In the process of thinking about this, I wanted to know what the connections are on a trailer plug (the wiring that goes from the towing vehicle to the trailer to make the trailer's lights work). I did some searching to find the wiring diagram for a trailer plug. I knew about 4-pin plugs, but apparently there are also 6 and 7 pin plugs. I didn't find one page that had good diagrams of all the different types, but I found a few pages that cover all of them.

I'm just collecting these diagrams together for reference. This has been a public service message. :-)


The Heart of Gold

2007 January 05 23:39

I bought my VolksWagen Beetle for a lot of reasons. Most generally, I wanted to learn to take care of an engine, particularly an air-cooled one with simple parts; sort of like an airplane engine. I definitely didn't buy it to work on body work. One of the big things, though, was to understand how to maintain a carburator.

My auto mechanics teacher in high school said repeatedly that a carburator wasn't a magic box. And it's not the only thing in the engine that has to be precisely adjusted. However, I suspect that the reason carbs have a repuation of being fiddly is that their operation is dependent on the physics of fluids flowing through restricted passages. The flow rates that end up governing the running of the engine are very strong functions of sizes of thos passages, so very small adjustments produce very good results. I imagine it would be very easy to get to a set of adjustments where the engine won't run at all.

An of course, fiddling with it when it's running right probably won't help unless you do things in the right order. Which of course is what I was doing, without thinking about it, which is why the carb is so far out of adjustment. Argh. It was running a little funny (this is back before I decided to rip everything out in September) and so I adjusted the fast idle adjust screw to increase the idle and make things run a little smoother. Well, as it turns out, you don't adjust the idle speed with that screw.
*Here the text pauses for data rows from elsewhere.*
(* ===== verification/InventoryOrders.v ===== *)
(** Inventory, an order's stock: it leaves once ([order_consumed_once]) and comes back at
    most once ([order_net_effect]), over every run of the operations of InventoryMoves. *)

From Stdlib Require Import ZArith Lia Ascii String.
From stdpp Require Import sorting relations.
From S2P Require Import Prelude PyDecimal PyFloat PyValues Inventory InventoryMoves InventoryStock.
Open Scope Z_scope.

(** ** An order's stock *)

Definition of_order (order ingredient_id : string) (branch : option string) (r : ledger_row) : bool :=
  bool_decide (l_reference r = ROrder order) && bool_decide (l_ingredient r = ingredient_id) && bool_decide (l_branch r = branch).
Definition outstanding (order ingredient_id : string) (branch : option string) (r : ledger_row) : bool :=
  of_order order ingredient_id branch r && bool_decide (l_type r = Consumption) && bool_decide (l_reversed_by r = None).

(** How the rows of orders hang together: a consumption is a row of some order, with its
    key; a reversal's key points to the row that carries its mark; and what an order has
    moved of an ingredient is what its consumptions without a mark took. *)
Record orders_sound (l : list ledger_row) : Prop := {
  os_consumption : ∀ j r, l !! j = Some r → l_type r = Consumption →
    l_in r = 0 ∧ 0 < l_out r ∧ ∃ o, l_reference r = ROrder o ∧ l_correlation r = Some (ROrder o);
  os_keys : ∀ j r o i b, l !! j = Some r → l_dedup r = Some (KOrder o i b) → l_type r = Consumption ∧ l_reference r = ROrder o;
  os_reversals : ∀ j r k, l !! j = Some r → l_dedup r = Some (KReversal k) →
    ∃ o, 0 <= k ∧ l !! Z.to_nat k = Some o ∧ l_reversed_by o = Some (Z.of_nat j);
  os_net : ∀ o i b, sum_where (of_order o i b) moved l = - sum_where (outstanding o i b) l_out l
}.

(** Only [consume_for_order] makes consumptions, rows of orders and their keys. *)
Lemma made_by_consumption op rq :
  made_by op rq → ledger_type_of rq = Some Consumption ∨ (∃ o, rq_reference rq = ROrder o) ∨ (∃ o i b, rq_dedup rq = Some (KOrder o i b)) →
  ∃ c items i a, op = OConsume c items ∧ rq = consume_request c i a.
Proof.
  intros Hm H. destruct op; cbn in Hm; try done; [destruct Hm as (i & a & ->); by eexists _, _, _, _|exfalso..].
  all: repeat match goal with H : ∃ _, _ |- _ => destruct H end; try destruct Hm as [Hm|Hm].
  all: repeat match goal with H : ∃ _, _ |- _ => destruct H end; subst; unfold ledger_type_of, adjustment_request in H; cbn in H.
  all: repeat match type of H with context [if ?b then _ else _] => destruct b end; naive_solver.
Qed.

Lemma made_by_not_reversal op rq k : made_by op rq → rq_dedup rq ≠ Some (KReversal k).
Proof.
  destruct op; cbn; try done; intros H; repeat (match goal with H : _ ∨ _ |- _ => destruct H as [H|H] | H : ∃ _, _ |- _ => destruct H | H : _ ∧ _ |- _ => destruct H end).
  all: by subst.
Qed.

Lemma find_dedup_Some db r key i :
  find_dedup db r key = Some i → ∃ j x, i = Z.of_nat j ∧ ledger db !! j = Some x ∧ l_dedup x = key ∧ same_id (Some (l_restaurant x)) r = true.
Proof.
  unfold find_dedup. destruct key as [k|]; [|done]. cbn. destruct (list_find _ _) as [[j x]|] eqn:E; [|done]. cbn. intros [= <-].
  apply list_find_Some in E as (Hx & [H1 H2] & _). by exists j, x.
Qed.

Lemma lookup_snoc_cases {A} (l : list A) x j y : (l ++ [x]) !! j = Some y → l !! j = Some y ∨ j = length l ∧ y = x.
Proof. rewrite lookup_app_Some. intros [H|[Hj H]]; [by left|]. apply list_lookup_singleton_Some in H as [H <-]. right. split; [lia|done]. Qed.

Lemma append_orders_sound op now rq db db' id :
  made_by op rq → append_event now rq db = Ok (db', id) → orders_sound (ledger db) → orders_sound (ledger db').
Proof.
  intros Hm [[-> _]|(r & _ & _ & A)]%append_event_inv; [done|]. intros [S1 S2 S3 S4].
  pose proof (ap_records _ _ _ _ _ A) as R. rewrite (ap_ledger _ _ _ _ _ A).
  assert (l_type r = Consumption ∨ (∃ o, l_reference r = ROrder o) ∨ (∃ o i b, l_dedup r = Some (KOrder o i b)) →
          l_in r = 0 ∧ 0 < l_out r ∧ l_type r = Consumption ∧ l_reversed_by r = None ∧
          (∃ c, l_reference r = ROrder c ∧ l_correlation r = Some (ROrder c) ∧ ∀ o i b, l_dedup r = Some (KOrder o i b) → o = c)) as Hc.
  { intros H. destruct (made_by_consumption op rq Hm) as (c & items & i & a & -> & ->).
    { rewrite (rec_type _ _ _ R), <-(rec_reference _ _ _ R), <-(rec_dedup _ _ _ R). destruct H as [->|[H|H]]; auto. }
    pose proof (stored_zero _ (rec_in _ _ _ R)) as Hin. pose proof (rec_some _ _ _ R). pose proof (rec_type _ _ _ R) as Ht. cbn in Ht.
    split; [done|]. split; [lia|]. split; [by injection Ht|]. split; [by apply R|]. exists (oc_order c).
    split; [by rewrite (rec_reference _ _ _ R)|]. split; [by rewrite (rec_correlation _ _ _ R)|].
    intros o j b. rewrite (rec_dedup _ _ _ R). cbn. by intros [= <- _ _]. }
  split.
  - intros j x [Hx|[_ ->]]%lookup_snoc_cases Ht; [by eapply S1|]. destruct Hc as (E1 & E2 & _ & _ & (o & E3 & E4 & _)); [by left|]. eauto 6.
  - intros j x o i b [Hx|[_ ->]]%lookup_snoc_cases Hk; [by eapply S2|].
    destruct Hc as (_ & _ & E1 & _ & (c & E2 & _ & E3)); [by right; right; eexists _, _, _|]. by rewrite (E3 _ _ _ Hk).
  - intros j x k [Hx|[_ ->]]%lookup_snoc_cases Hk.
    + destruct (S3 _ _ _ Hx Hk) as (o & H1 & H2 & H3). exists o. split; [done|]. split; [|done]. by apply lookup_app_l_Some.
    + rewrite (rec_dedup _ _ _ R) in Hk. by eapply made_by_not_reversal in Hk.
  - intros o i b. rewrite !sum_where_snoc, S4.
    replace (outstanding o i b r) with (of_order o i b r && bool_decide (l_type r = Consumption) && bool_decide (l_reversed_by r = None)) by done.
    destruct (of_order o i b r) eqn:Eo; cbn [andb]; [|by rewrite !Z.add_0_r]. unfold of_order in Eo. apply andb_true_iff in Eo as [[Eo _]%andb_true_iff _]. apply bool_decide_eq_true in Eo.
    destruct Hc as (E1 & _ & -> & -> & _); [right; left; by exists o|]. rewrite !bool_decide_true by done. cbn [andb]. unfold moved. rewrite E1. ring.
Qed.

(** A row of an older endpoint is of no order. *)
Lemma row_orders_sound op rq r l :
  made_by op rq → plain_row rq r → orders_sound l → orders_sound (l ++ [r]) ∧ l_type r ≠ Consumption.
Proof.
  intros Hm R [S1 S2 S3 S4]. destruct (pr_dedup _ _ R) as [Hq Hd].
  assert (l_type r ≠ Consumption ∧ ∀ o, l_reference r ≠ ROrder o) as [Ht Ho].
  { split; [intros Ht|intros o Ht]; (destruct (made_by_consumption op rq Hm) as (c & items & i & a & _ & ->); [|by discriminate Hq]).
    - left. by rewrite (pr_type _ _ R), Ht.
    - right; left. exists o. by rewrite <-(pr_reference _ _ R). }
  split; [|done]. split.
  - intros j x [Hx|[_ ->]]%lookup_snoc_cases Hk; [by eapply S1|done].
  - intros j x o i b [Hx|[_ ->]]%lookup_snoc_cases Hk; [by eapply S2|by rewrite Hd in Hk].
  - intros j x k [Hx|[_ ->]]%lookup_snoc_cases Hk; [|by rewrite Hd in Hk].
    destruct (S3 _ _ _ Hx Hk) as (o & H1 & H2 & H3). exists o. split; [done|]. split; [|done]. by apply lookup_app_l_Some.
  - intros o i b. rewrite !sum_where_snoc, S4. assert (of_order o i b r = false) as E.
    { unfold of_order. by rewrite (bool_decide_false _ (Ho o)). }
    unfold outstanding. rewrite E. cbn. ring.
Qed.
Tomorrow, the procedure is:

That'll be a pretty good run for a day. With that out of the way, hopefully I can start using it as a daily driver again.


Why does Rice play Texas?

2007 January 03 22:32

I got the "From the Earth to the Moon" Signature Edition for Christmas from my wife. The series, and other places, have different cuts of Kennedy's "We will go to the moon" speech. Having seen several bits, including the random statement "Why does Rice play Texas?" on those DVDs, I went looking for the full text of the speech.

I found a page a Rice University (where the speech was apparently given) that contains the full text of the speech. Here are the couple of paragraphs with those statements. Happy holidays and happy new year, everyone!

There is no strife, no prejudice, no national conflict in outer space as yet. Its hazards are hostile to us all. Its conquest deserves the best of all mankind, and its opportunity for peaceful cooperation may never come again. But why, some say, the moon? Why choose this as our goal? And they may well ask why climb the highest mountain. Why, 35 years ago, fly the Atlantic? Why does Rice play Texas?

We choose to go to the moon. We choose to go to the moon in this decade and do the other things, not because they are easy, but because they are hard, because that goal will serve to organize and measure the best of our energies and skills, because that challenge is one that we are willing to accept, one we are unwilling to postpone, and one which we intend to win, and the others, too.